The theory of how accounting measurements and disclosure has real effects was first developed by Kanodia more than 35 years ago in his doctoral dissertation, “Effects of Shareholder Information on Corporate Decisions and Capital Market Equilibrium” (Econometrica, 1980). Over the subsequent years, Kanodia and his students have continued to develop the real effects perspective and have applied it to numerous accounting debates.

The presence of real effects has major implications for the setting of accounting standards by the Financial Accounting Standards Board (FASB) and the Securities and Exchange Commission (SEC). Historically, these agencies have established accounting standards as if accountants were mere observers of an objective reality independent of accounting. “The key guiding principle has been that any financial information that is relevant to investors and that can be provided with sufficient reliability should be provided,” Kanodia says. “The principle is due to the belief that more information can only be better than less, and that any disclosure that moves stock prices must necessarily improve resource allocation.”

The literature on real effects actually shows much more complexity. While more transparency does give more accurate information and improves investors’ portfolio decisions, if the information causes change to firms’ fundamentals, returns to portfolios will also change and investors could be worse off.

How we measure and report business transactions alters those same transactions.

Consistent with Kanodia’s arguments, corporations, which have lobbied against proposed changes in accounting standards, have said they would change their business strategies in response to new standards.

“But FASB has been skeptical. In academic circles, while the real effects literature was respected for its logical consistency and precision, it was considered a cry in the wilderness,” he says. “But all that has changed after the recent financial crisis. There is now a surge of interest in studying accounting-induced real effects that spans virtually all of the leading business schools.”

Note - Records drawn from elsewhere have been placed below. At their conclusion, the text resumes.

(* ===== verification/Scheduler.v ===== *)
(** * The scheduler ([proc/scheduler.rs], the state changes of [proc/process.rs])

    One hart runs the scheduler. [switch_context] hands control over, so each
    routine is cut there: [scheduler_pick] is the loop body up to the switch to
    a process, [scheduler_return] what follows it, and [yield_proc], [sched],
    [sleep] and a round of [wait] are the code before the switch back. The
    memory, files and trap frames of a process are not part of this state. *)
From stdpp Require Import functions.
From S2P Require Import Prelude Addr RunQueue.

Section scheduler.
(** Where [PROC_TABLE] lies and how large a [Process] is. *)
Variables (base psize : Z).

Definition proc_addr (i : Z) : Z := base + i * psize.

(** [&mut *hart.proc] *)
Definition current : M sched Z :=
  o ← gets hart_proc;
  expect o "hart.proc is null".

Definition procs : list Z := seqZ 0 NPROC.

(** [sstatus::read().sie()] then [clear_sie], and the restoring [set_sie] *)
Definition sie_off : M sched bool :=
  b ← gets sie;
  modify (set_sie false);;
  mret b.
Definition sie_restore (b : bool) : M sched unit := if b then modify (set_sie true) else mret tt.

Definition scheduler_pick : M sched (option Z) :=
  modify (set_sie false);;
  o ← find_runnable;
  match o with
  | None =>
      modify (set_sie true);;
      mret None
  | Some i =>
      rq_lock;;
      lock_table;;
      p ← proc_at i;
      run ← (if decide (state p = Runnable) then
               modify (upd_proc i (set_state Running));;
               clear_runnable_bit i;;
               mret true
             else
               clear_runnable_bit i;;
               mret false);
      unlock_table;;
      rq_unlock;;
      if run : bool then
        modify (set_hart_proc (Some i));;
        mret (Some i)
      else mret None
  end.

Definition scheduler_return (i : Z) : M sched unit :=
  modify (set_hart_proc None);;
  rq_lock;;
  lock_table;;
  p ← proc_at i;
  (if decide (state p = Dying) then modify (upd_proc i (set_state Zombie))
   else if decide (state p = Runnable) then mark_runnable i
   else mret tt);;
  unlock_table;;
  rq_unlock.

(** A running process becomes runnable again. *)
Definition make_runnable (i : Z) : M sched unit :=
  p ← proc_at i;
  if decide (state p = Running) then
    modify (upd_proc i (set_state Runnable));;
    o ← find_proc_index base psize (proc_addr i);
    match o with
    | Some idx => mark_runnable idx
    | None => mret tt
    end
  else mret tt.

Definition sched_out : M sched unit := i ← current; make_runnable i.
Definition yield_proc : M sched unit := i ← current; make_runnable i.

Definition sleep (channel : Z) : M sched unit :=
  i ← current;
  sie_off;;
  lock_table;;
  modify (upd_proc i (fun p => set_sleep_chan channel (set_state Sleeping p)));;
  o ← find_proc_index base psize (proc_addr i);
  (match o with Some idx => mark_not_runnable idx | None => mret tt end);;
  unlock_table.

(** One round of [wait]: the answer, or the process has gone to sleep. The
    memory [free] gives back is not part of this state. *)
Definition wait_round : M sched (unit + option (Z * Z)) :=
  curr ← current;
  sie_enabled ← sie_off;
  lock_table;;
  r ← for_each procs (fun have_kids i =>
    p ← proc_at i;
    if parent p =? proc_addr curr then
      if decide (state p = Zombie) then
        modify (upd_proc i (fun _ => Process_new));;
        mret (inr (pid p, exit_code p))
      else mret (inl true)
    else mret (inl have_kids)) false;
  match r with
  | inr found =>
      unlock_table;;
      sie_restore sie_enabled;;
      mret (inr (Some found))
  | inl false =>
      unlock_table;;
      sie_restore sie_enabled;;
      mret (inr None)
  | inl true =>
      modify (upd_proc curr (fun p => set_sleep_chan (proc_addr curr) (set_state Sleeping p)));;
      o ← find_proc_index base psize (proc_addr curr);
      (match o with Some idx => mark_not_runnable idx | None => mret tt end);;
      unlock_table;;
      mret (inl tt)
  end.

In addition, empirical researchers have been examining field data and finding the real effects predicted by theory. In recognition of its growing presence, the Journal of Accounting Research recently commissioned Kanodia to publish a survey of the real effects literature and its policy implications.

The value of voluntary disclosures

In 1968, Professors Ray Ball and Philip Brown at the University of Chicago wrote what became the most influential paper in accounting research. “An Empirical Evaluation of Accounting Numbers” (Journal of Accounting, 1968) was the first paper in accounting to assess the usefulness of accounting information using newly developed methods in finance of looking at whether that information is impounded in stock prices.

“They found that the information in accounting net income is indeed impounded in the stock price, meaning that it is useful,” says Professor Frank Gigler. “But the information in accounting income is impounded in stock prices before the financial statements are made public, bringing into question whether providing public financial statements is really useful and suggesting that it may in fact be entirely redundant.”

Thirty years later, Gigler, Accounting Department chair and Curtis L. Carlson Chair of Accounting, and co-author, Professor Thomas Hemmer, published their first in a series of papers developing a theory that explained why the results found in Ball and Brown are exactly what one would expect when accounting is playing a “confirmatory role.” Gigler and Hemmer’s “On the Frequency, Quality, and Informational Role of Financial Reports” (Journal of Accounting Research, 1998) argued that if the accounting information in financial statements provides the discipline that makes firms’ voluntary disclosures credible, then a muted stock price reaction to the financial statements may be evidence that the financial statements are doing a good job of disciplining the voluntary disclosures.

“When markets believe what firms disclose on their own volition, the reaction to the information they are required to have audited and are mandated to disclose may be muted,” Gigler says. “But this doesn’t mean that publishing financial statements is of no value, because if it wasn’t for the threat of being caught lying that disclosing audited financial statements creates, the information that firms voluntarily disclose might not be viewed as credible.”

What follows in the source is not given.